╭─ MATERIAL TO PROCESS
(** * Talent Sift (lite): the submission view and the results view

    A shallow embedding of [src/App.jsx] (the submission view) and of the
    results view [ResumeList], with the properties of their local logic:
    URL defaults, validation, HTML stripping, the cached response, its
    mapping into display rows and the client-side filters.

    Conventions of the model:
    - a JavaScript value is a tree ([JS.value]); a function that can throw
      returns an [option], [None] being the exception, and [handleSubmit]
      runs in a monad of state and exceptions;
    - a string is the sequence of its UTF-8 bytes;
    - a number is a rational, an infinity or NaN;
    - a [localStorage] entry holds a JSON text, kept as the value that
      [JSON.parse] returns for it; what [JSON.stringify] loses of a value
      (a number that is not finite, [undefined], a function) is lost when
      the entry is written;
    - the network is an input of [handleSubmit], what the user can observe
      of a run (toasts, requests, navigation) is a list of events, and a
      run goes from start to end with nothing else happening in between;
    - the functions of the browser that the program calls without defining
      them ([Number] on strings and objects, the case mapping behind
      [toLowerCase], the HTML parser behind [innerHTML]) are the fields of
      the class [Engine]. *)

From Stdlib Require Import ZArith QArith String Ascii List.
From Stdlib Require Import Decimal DecimalString.
From stdpp Require Import base option list gmap strings.

Local Open Scope string_scope.
Local Open Scope list_scope.
Local Set Warnings "-register-all".

(** ** JavaScript values *)

Module JS.

(** A JavaScript number: a finite value, one of the infinities, or NaN.
    Finite doubles are rationals, and the program only compares numbers
    and tests them for truthiness, so a finite number is kept as the
    rational it denotes (the two zeros are not told apart). *)
Inductive number : Type :=
  | NaN
  | NegInf
  | Fin (q : Q)
  | PosInf.

Definition num_of_nat (n : nat) : number := Fin (inject_Z (Z.of_nat n)).

(** [a <= b] on numbers; every comparison with NaN is false. *)
Definition num_le (a b : number) : bool :=
  match a, b with
  | NaN, _ | _, NaN => false
  | NegInf, _ => true
  | _, PosInf => true
  | Fin x, Fin y => Qle_bool x y
  | _, _ => false
  end.

(** [a >= b]. *)
Definition num_ge (a b : number) : bool := num_le b a.

(** ToBoolean on a number. *)
Definition num_truthy (n : number) : bool :=
  match n with
  | NaN => false
  | Fin q => negb (Qeq_bool q 0)
  | NegInf | PosInf => true
  end.

(** The values the program handles: what [JSON.parse] and [response.json()]
    build, [undefined], and the built-in objects that a property read on an
    object literal can reach through its prototype. *)
Inductive value : Type :=
  | VUndef
  | VNull
  | VBool (b : bool)
  | VNum (n : number)
  | VStr (s : string)
  | VArr (items : list value)
  | VObj (props : list (string * value))
  | VNative (name : string).

(** ToBoolean. *)
Definition truthy (v : value) : bool :=
  match v with
  | VUndef | VNull => false
  | VBool b => b
  | VNum n => num_truthy n
  | VStr s => negb (String.eqb s "")
  | VArr _ | VObj _ | VNative _ => true
  end.

(** [a || b] and [a && b] on values. *)
Definition or_ (a b : value) : value := if truthy a then a else b.
Definition and_ (a b : value) : value := if truthy a then b else a.

(** [v === "s"] for a string literal [s]. *)
Definition str_eq (v : value) (s : string) : bool :=
  match v with VStr t => String.eqb t s | _ => false end.

(** Own property of an object: the first entry under the key. *)
Fixpoint own (props : list (string * value)) (k : string) : option value :=
  match props with
  | [] => None
  | (k', v) :: rest => if String.eqb k' k then Some v else own rest k
  end.

(** What a read of [k] finds on [Object.prototype], the end of the
    prototype chain of every object literal and parsed JSON object. *)
Definition Object_prototype (k : string) : option value :=
  if String.eqb k "constructor" then Some (VNative "Object")
  else if String.eqb k "__proto__" then Some (VNative "Object.prototype")
  else if existsb (String.eqb k)
            ["hasOwnProperty"; "isPrototypeOf"; "propertyIsEnumerable";
             "toLocaleString"; "toString"; "valueOf";
             "__defineGetter__"; "__defineSetter__";
             "__lookupGetter__"; "__lookupSetter__"]
       then Some (VNative ("Object.prototype." ++ k))
  else None.

(** The built-in class of a value that is not a plain object. *)
Definition class_of (v : value) : string :=
  match v with
  | VBool _ => "Boolean"
  | VNum _ => "Number"
  | VStr _ => "String"
  | VArr _ => "Array"
  | VNative _ => "Function"
  | _ => "Object"
  end.

(** The property read [v.k] (or [v[k]]).  [None] is the TypeError of a read
    on [null] or [undefined].  On an object the own properties come first,
    then [Object.prototype].  On an array or a primitive a name that
    [Object.prototype] defines resolves to a built-in of the class of the
    value, and every other name to [undefined]: the program reads no
    index, [length] or method of these classes through this function. *)
Definition get (v : value) (k : string) : option value :=
  match v with
  | VUndef | VNull => None
  | VObj props =>
      match own props k with
      | Some x => Some x
      | None => Some (default VUndef (Object_prototype k))
      end
  | _ =>
      match Object_prototype k with
      | Some _ => Some (VNative (class_of v ++ ".prototype." ++ k))
      | None => Some VUndef
      end
  end.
╰─
• [TASK OBJECTIVE]
Each line of the data is to be retyped exactly as shown.

• [SOLUTION BELOW]
(** * Talent Sift (lite): the submission view and the results view

    A shallow embedding of [src/App.jsx] (the submission view) and of the
    results view [ResumeList], with the properties of their local logic:
    URL defaults, validation, HTML stripping, the cached response, its
    mapping into display rows and the client-side filters.

    Conventions of the model:
    - a JavaScript value is a tree ([JS.value]); a function that can throw
      returns an [option], [None] being the exception, and [handleSubmit]
      runs in a monad of state and exceptions;
    - a string is the sequence of its UTF-8 bytes;
    - a number is a rational, an infinity or NaN;
    - a [localStorage] entry holds a JSON text, kept as the value that
      [JSON.parse] returns for it; what [JSON.stringify] loses of a value
      (a number that is not finite, [undefined], a function) is lost when
      the entry is written;
    - the network is an input of [handleSubmit], what the user can observe
      of a run (toasts, requests, navigation) is a list of events, and a
      run goes from start to end with nothing else happening in between;
    - the functions of the browser that the program calls without defining
      them ([Number] on strings and objects, the case mapping behind
      [toLowerCase], the HTML parser behind [innerHTML]) are the fields of
      the class [Engine]. *)

From Stdlib Require Import ZArith QArith String Ascii List.
From Stdlib Require Import Decimal DecimalString.
From stdpp Require Import base option list gmap strings.

Local Open Scope string_scope.
Local Open Scope list_scope.
Local Set Warnings "-register-all".

(** ** JavaScript values *)

Module JS.

(** A JavaScript number: a finite value, one of the infinities, or NaN.
    Finite doubles are rationals, and the program only compares numbers
    and tests them for truthiness, so a finite number is kept as the
    rational it denotes (the two zeros are not told apart). *)
Inductive number : Type :=
  | NaN
  | NegInf
  | Fin (q : Q)
  | PosInf.

Definition num_of_nat (n : nat) : number := Fin (inject_Z (Z.of_nat n)).

(** [a <= b] on numbers; every comparison with NaN is false. *)
Definition num_le (a b : number) : bool :=
  match a, b with
  | NaN, _ | _, NaN => false
  | NegInf, _ => true
  | _, PosInf => true
  | Fin x, Fin y => Qle_bool x y
  | _, _ => false
  end.

(** [a >= b]. *)
Definition num_ge (a b : number) : bool := num_le b a.

(** ToBoolean on a number. *)
Definition num_truthy (n : number) : bool :=
  match n with
  | NaN => false
  | Fin q => negb (Qeq_bool q 0)
  | NegInf | PosInf => true
  end.

(** The values the program handles: what [JSON.parse] and [response.json()]
    build, [undefined], and the built-in objects that a property read on an
    object literal can reach through its prototype. *)
Inductive value : Type :=
  | VUndef
  | VNull
  | VBool (b : bool)
  | VNum (n : number)
  | VStr (s : string)
  | VArr (items : list value)
  | VObj (props : list (string * value))
  | VNative (name : string).

(** ToBoolean. *)
Definition truthy (v : value) : bool :=
  match v with
  | VUndef | VNull => false
  | VBool b => b
  | VNum n => num_truthy n
  | VStr s => negb (String.eqb s "")
  | VArr _ | VObj _ | VNative _ => true
  end.

(** [a || b] and [a && b] on values. *)
Definition or_ (a b : value) : value := if truthy a then a else b.
Definition and_ (a b : value) : value := if truthy a then b else a.

(** [v === "s"] for a string literal [s]. *)
Definition str_eq (v : value) (s : string) : bool :=
  match v with VStr t => String.eqb t s | _ => false end.

(** Own property of an object: the first entry under the key. *)
Fixpoint own (props : list (string * value)) (k : string) : option value :=
  match props with
  | [] => None
  | (k', v) :: rest => if String.eqb k' k then Some v else own rest k
  end.

(** What a read of [k] finds on [Object.prototype], the end of the
    prototype chain of every object literal and parsed JSON object. *)
Definition Object_prototype (k : string) : option value :=
  if String.eqb k "constructor" then Some (VNative "Object")
  else if String.eqb k "__proto__" then Some (VNative "Object.prototype")
  else if existsb (String.eqb k)
            ["hasOwnProperty"; "isPrototypeOf"; "propertyIsEnumerable";
             "toLocaleString"; "toString"; "valueOf";
             "__defineGetter__"; "__defineSetter__";
             "__lookupGetter__"; "__lookupSetter__"]
       then Some (VNative ("Object.prototype." ++ k))
  else None.

(** The built-in class of a value that is not a plain object. *)
Definition class_of (v : value) : string :=
  match v with
  | VBool _ => "Boolean"
  | VNum _ => "Number"
  | VStr _ => "String"
  | VArr _ => "Array"
  | VNative _ => "Function"
  | _ => "Object"
  end.

(** The property read [v.k] (or [v[k]]).  [None] is the TypeError of a read
    on [null] or [undefined].  On an object the own properties come first,
    then [Object.prototype].  On an array or a primitive a name that
    [Object.prototype] defines resolves to a built-in of the class of the
    value, and every other name to [undefined]: the program reads no
    index, [length] or method of these classes through this function. *)
Definition get (v : value) (k : string) : option value :=
  match v with
  | VUndef | VNull => None
  | VObj props =>
      match own props k with
      | Some x => Some x
      | None => Some (default VUndef (Object_prototype k))
      end
  | _ =>
      match Object_prototype k with
      | Some _ => Some (VNative (class_of v ++ ".prototype." ++ k))
      | None => Some VUndef
      end
  end.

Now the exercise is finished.